1942 wurde eine neue Tötungsmethode mit Giftgas eingeführt, die aus dem früheren „Euthanasieprogramm“ übernommen wurde. Die Nazis und die lokale Polizei gingen dazu über, die Ghettos im Rahmen großangelegter „Liquidierungsmaßnahmen“ zu „evakuieren“. Mehr als eine Million polnischer Juden – Männer, Frauen und Kinder – wurden in die Vernichtungszentren Chełmno, Belżec, Treblinka und Sobibor verbracht, wo sie, mit wenigen Ausnahmen, unmittelbar nach ihrer Ankunft vergast wurden.
In anderen europäischen Ländern beauftragten NS-Führer und deutsche Diplomaten die Amtsträger in den eroberten bzw. verbündeten Ländern mit der Übergabe aller jüdischen Männer, Frauen und Kinder für die Deportation in den Osten. Viele Länder kooperierten, vor allem als es vor der Niederlage bei Stalingrad im Februar 1943 noch so aussah, als sei Deutschland unbesiegbar. Die meisten der aus den west- und südeuropäischen Ländern deportierten Juden kamen nach Auschwitz-Birkenau, wo sie kurz nach ihrer Ankunft in den Gaskammern umgebracht wurden. Einige körperlich taugliche Erwachsene wurden zur Zwangsarbeit selektiert, was sie oft nur vorübergehend vor dem Tod bewahrte. Fast immer waren lokale Amtsträger und Polizeikräfte an der Durchführung der Deportationen beteiligt.
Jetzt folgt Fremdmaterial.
(* ===== verification/Session.v ===== *)
(** * The session ([src/src/runtime/session.rs], [src/src/client/graphclient.rs])

    A session is an in-memory graph with a catalog of models.  Every mutation
    checks its input against the catalog, runs one transaction on the graph and
    answers the durable operation that replays it. *)

From S2P Require Export Find.

Local Open Scope string_scope.

Section session.
Context `{SerdeNumber} `{Formats}.

Record SessionState := { ss_store : GraphStore; ss_catalog : SessionModelCatalog }.

Definition session_new : SessionState :=
  {| ss_store := GraphStore_default; ss_catalog := catalog_new |}.

(** A snapshot is a copy of the graph and of the catalog; restoring replaces
    both. *)
Definition snapshot (σ : SessionState) : SessionState := σ.
Definition restore (saved : SessionState) (_ : SessionState) : SessionState := saved.

Definition set_store (s : GraphStore) (σ : SessionState) : SessionState :=
  {| ss_store := s; ss_catalog := ss_catalog σ |}.
Definition set_catalog (c : SessionModelCatalog) (σ : SessionState) : SessionState :=
  {| ss_store := ss_store σ; ss_catalog := c |}.

(** The in-memory backend's ids. *)
Definition node_id_type : BackendIdType := IdInt64.
Definition rel_id_type : BackendIdType := IdInt64.

(** ** Fallible steps on the session *)

Definition session (A : Type) : Type := SessionState → result A * SessionState.

#[global] Instance session_ret : MRet session := λ A a σ, (Ok a, σ).
#[global] Instance session_bind : MBind session := λ A B f m σ,
  match m σ with
  | (Ok a, σ) => f a σ
  | (Err e, σ) => (Err e, σ)
  end.

Definition lift {A} (r : result A) : session A := λ σ, (r, σ).
Definition catalog : session SessionModelCatalog := λ σ, (Ok (ss_catalog σ), σ).
(** A read that may refresh the graph's lazy index. *)
Definition on_store {A} (f : GraphStore → result A * GraphStore) : session A := λ σ,
  let '(r, s) := f (ss_store σ) in (r, set_store s σ).

(** ** Transactions ([Transaction] of [graphclient.rs])

    The wrapper holds the backend transaction until it is committed or rolled
    back. *)
Definition Transaction : Type := option InMemoryTx.

Definition tx_mut (tx : Transaction) : result InMemoryTx := ok_or tx TransactionClosed.
Definition take_inner (tx : Transaction) : result InMemoryTx * Transaction :=
  (ok_or tx TransactionClosed, None).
Selbst im Frühjahr und Sommer 1944, als die sowjetischen Kräfte bereits im Anmarsch waren, setzen die Deutschen die Tötungen fort. Etwa 425.000 ungarische Juden wurden von den Deutschen und 14.000 ungarischen Polizisten nach Auschwitz-Birkenau deportiert. Dreiviertel von ihnen wurden direkt nach der Ankunft vergast.
Als die letzten Kriegstage näher rückten, „evakuierte“ die SS Häftlinge aus Konzentrations- und Zwangsarbeiterlagern in Richtung Reichsmitte. Tausende von ihnen waren zu schwach, um die Tortur zu überleben, oder sie wurden von bis zum Schluss regimetreuen SS-Offizieren erschossen.
Kritische Fragen
Was können wir von dem gewaltigen Ausmaß des Holocaust lernen?
Inwieweit waren verschiedene Berufsgruppen an der Vorbereitung und Umsetzung der Gesetze beteiligt, die den gesamten Prozess eingeleitet haben? Welche Erkenntnisse lassen sich daraus für heutige Amts- und Stelleninhaber ableiten?
In ganz Europa stießen die Nationalsozialisten auf unzählige bereitwillige Helfer. Diese so genannten Kollaborateure halfen den Nazis bei der Umsetzung ihrer Politik oder wurden zu Mittätern ihrer Verbrechen. Welche Motive und Einflüsse führten dazu, dass so viele bereit waren, ihre Mitmenschen zu verfolgen, zu ermorden oder im Stich zu lassen?
Inwiefern kann das Wissen über die Ereignisse in Deutschland und Europa vor der Machtübernahme durch die Nationalsozialisten den Menschen heute helfen, bestehende Gefahren von Völkermord und Massengräueltaten zu erkennen und darauf zu reagieren?